## WORK REQUEST
Transcribe exactly everything in the data below from the line containing "The functional correctness" down to the line containing "(** [n] bytes", both lines included and nothing further.

## DATASET
(* ===== verification/CopyDataRead.v ===== *)
(** * CopyDataRead: the bytes of a read end up where they were asked for

    The functional correctness of the read side of CopyData: the copy from a buffer of chunks to
    the segments of the block requests, and the clearing of segments. *)

From S2P Require Import Prelude CommonUtil Bytes CopyData CopyDataSpec.

(** ** Reading a buffer *)

(** [n] bytes of a buffer from place [P] on. *)
Definition bytes_of (p : data_mem_chunks_t) (P n : Z) : list Z := take (Z.to_nat n) (drop (Z.to_nat P) (flat p)).

Lemma length_bytes_of p P n : 0 <= P -> 0 <= n -> P + n <= size p -> length (bytes_of p P n) = Z.to_nat n.
Proof. intros. unfold bytes_of. rewrite length_take, length_drop. unfold size in *. lia. Qed.

Abbreviation bytes_at s P n := (bytes_of (cp_pay s) P n).

Lemma read_ptr_spec p P n :
  chunks_wf p -> 0 <= P < size p -> 0 <= n <= item_size p (P / CHUNK) - P mod CHUNK ->
  read_ptr (Some (P / CHUNK, P mod CHUNK)) n p = Some (bytes_of p P n).
Proof.
  intros Hwf HP Hn. unfold read_ptr. destruct (n =? 0) eqn:E; zbool; [by subst|].
  destruct (place_bounds p P Hwf HP) as ([Hc0 _] & Hm & _).
  destruct (place_chunk p P Hwf HP) as (ch & Hch & _). unfold item_size in *. rewrite Hch in *. cbn [mbind option_bind].
  pose proof (proj1 (Forall_lookup _ _) (cw_ok _ Hwf) _ _ Hch) as [Hsz Hmem].
  pose proof (length_chunk_data ch (Build_chunk_ok _ Hsz Hmem)) as Hl.
  unfold slice. rewrite decide_True by lia. f_equal. unfold bytes_of.
  pose proof (flat_before p _ Hwf (lookup_lt_Some _ _ _ Hch)) as Hbef. rewrite Z2Nat.id in Hbef by done.
  pose proof (place_sum P) as Hs. rewrite (chunk_split p _ ch Hch) at 1. rewrite flat_app. unfold flat at 2.
  rewrite bind_cons, drop_app_ge by lia.
  replace (Z.to_nat P - length (flat (take (Z.to_nat (P / CHUNK)) p)))%nat with (Z.to_nat (P mod CHUNK)) by lia.
  rewrite drop_app_le by lia. rewrite take_app_le by (rewrite length_drop; lia).
  unfold chunk_data. rewrite !take_drop_commute, take_take. do 2 f_equal. lia.
Qed.

(** The variables after [n] more bytes. *)
Record moved (P n : Z) (s s' : cp_state) : Prop := {
  mv_pay : cp_pay s' = cp_pay s;
  mv_total : cp_total s' = cp_total s - n;
  mv_num : cp_num s' = cp_num s + n;
  mv_pos : cp_pos s' = cp_pos s + n;
  mv_place : n < cp_total s -> at_place (P + n) s';
}.

Lemma moved_ready P n s s' : ready P s -> 0 <= n < cp_total s -> moved P n s s' -> ready (P + n) s'.
Proof.
  intros [H1 H2 H3 H4 H5 H6 H7] Hn [A1 A2 A3 A4 A5]. split; rewrite ?A1; try done; try lia. apply A5. lia.
Qed.

Lemma moved_trans P n m s s1 s2 :
  0 <= m -> moved P n s s1 -> moved (P + n) m s1 s2 -> moved P (n + m) s s2.
Proof.
  intros Hm [A1 A2 A3 A4 A5] [B1 B2 B3 B4 B5]. split; try congruence; try lia.
  intros H. rewrite Z.add_assoc. apply B5. lia.
Qed.

Lemma moved_0 P s : at_place P s -> moved P 0 s s.
Proof. intros H. split; try lia; try done. intros _. by rewrite Z.add_0_r. Qed.

(** The step of the variables in the loops. *)
Lemma advance_moved P n s :
  ready P s -> 0 <= n <= cp_total s ->
  let s1 := next_ptr n s in
  moved P n s {| cp_pay := cp_pay s1; cp_pos := u64 (cp_pos s1 + n); cp_total := s32 (cp_total s1 - n);
                 cp_num := s32 (cp_num s1 + n); cp_ptr := cp_ptr s1; cp_rsize := cp_rsize s1;
                 cp_cnt := cp_cnt s1; cp_off := cp_off s1 |}.
Proof.
  intros [H1 H2 H3 H4 H5 H6 H7] Hn s1.
  assert (cp_pay s1 = cp_pay s /\ cp_pos s1 = cp_pos s /\ cp_total s1 = cp_total s /\ cp_num s1 = cp_num s) as (E1 & E2 & E3 & E4).
  { unfold s1, next_ptr. by destruct (get_chunk_ptr _ _ _ _) as [[[??]?]?]. }
  rewrite E1, E2, E3, E4. split; cbn; try done.
  - apply s32_small. unfold is_s32. lia.
  - apply s32_small. unfold is_s32. lia.
  - apply u64_small. unfold is_u64. lia.
  - intros Hlt. destruct (next_ptr_place P n s) as ([A1 A2 A3 A4] & B1 & _); try done; try lia.
    fold s1 in A1, A2, A3, A4, B1. split; cbn; try done. by rewrite A4, B1.
Qed.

## TASK RESULT
    The functional correctness of the read side of CopyData: the copy from a buffer of chunks to
    the segments of the block requests, and the clearing of segments. *)

From S2P Require Import Prelude CommonUtil Bytes CopyData CopyDataSpec.

(** ** Reading a buffer *)

(** [n] bytes of a buffer from place [P] on. *)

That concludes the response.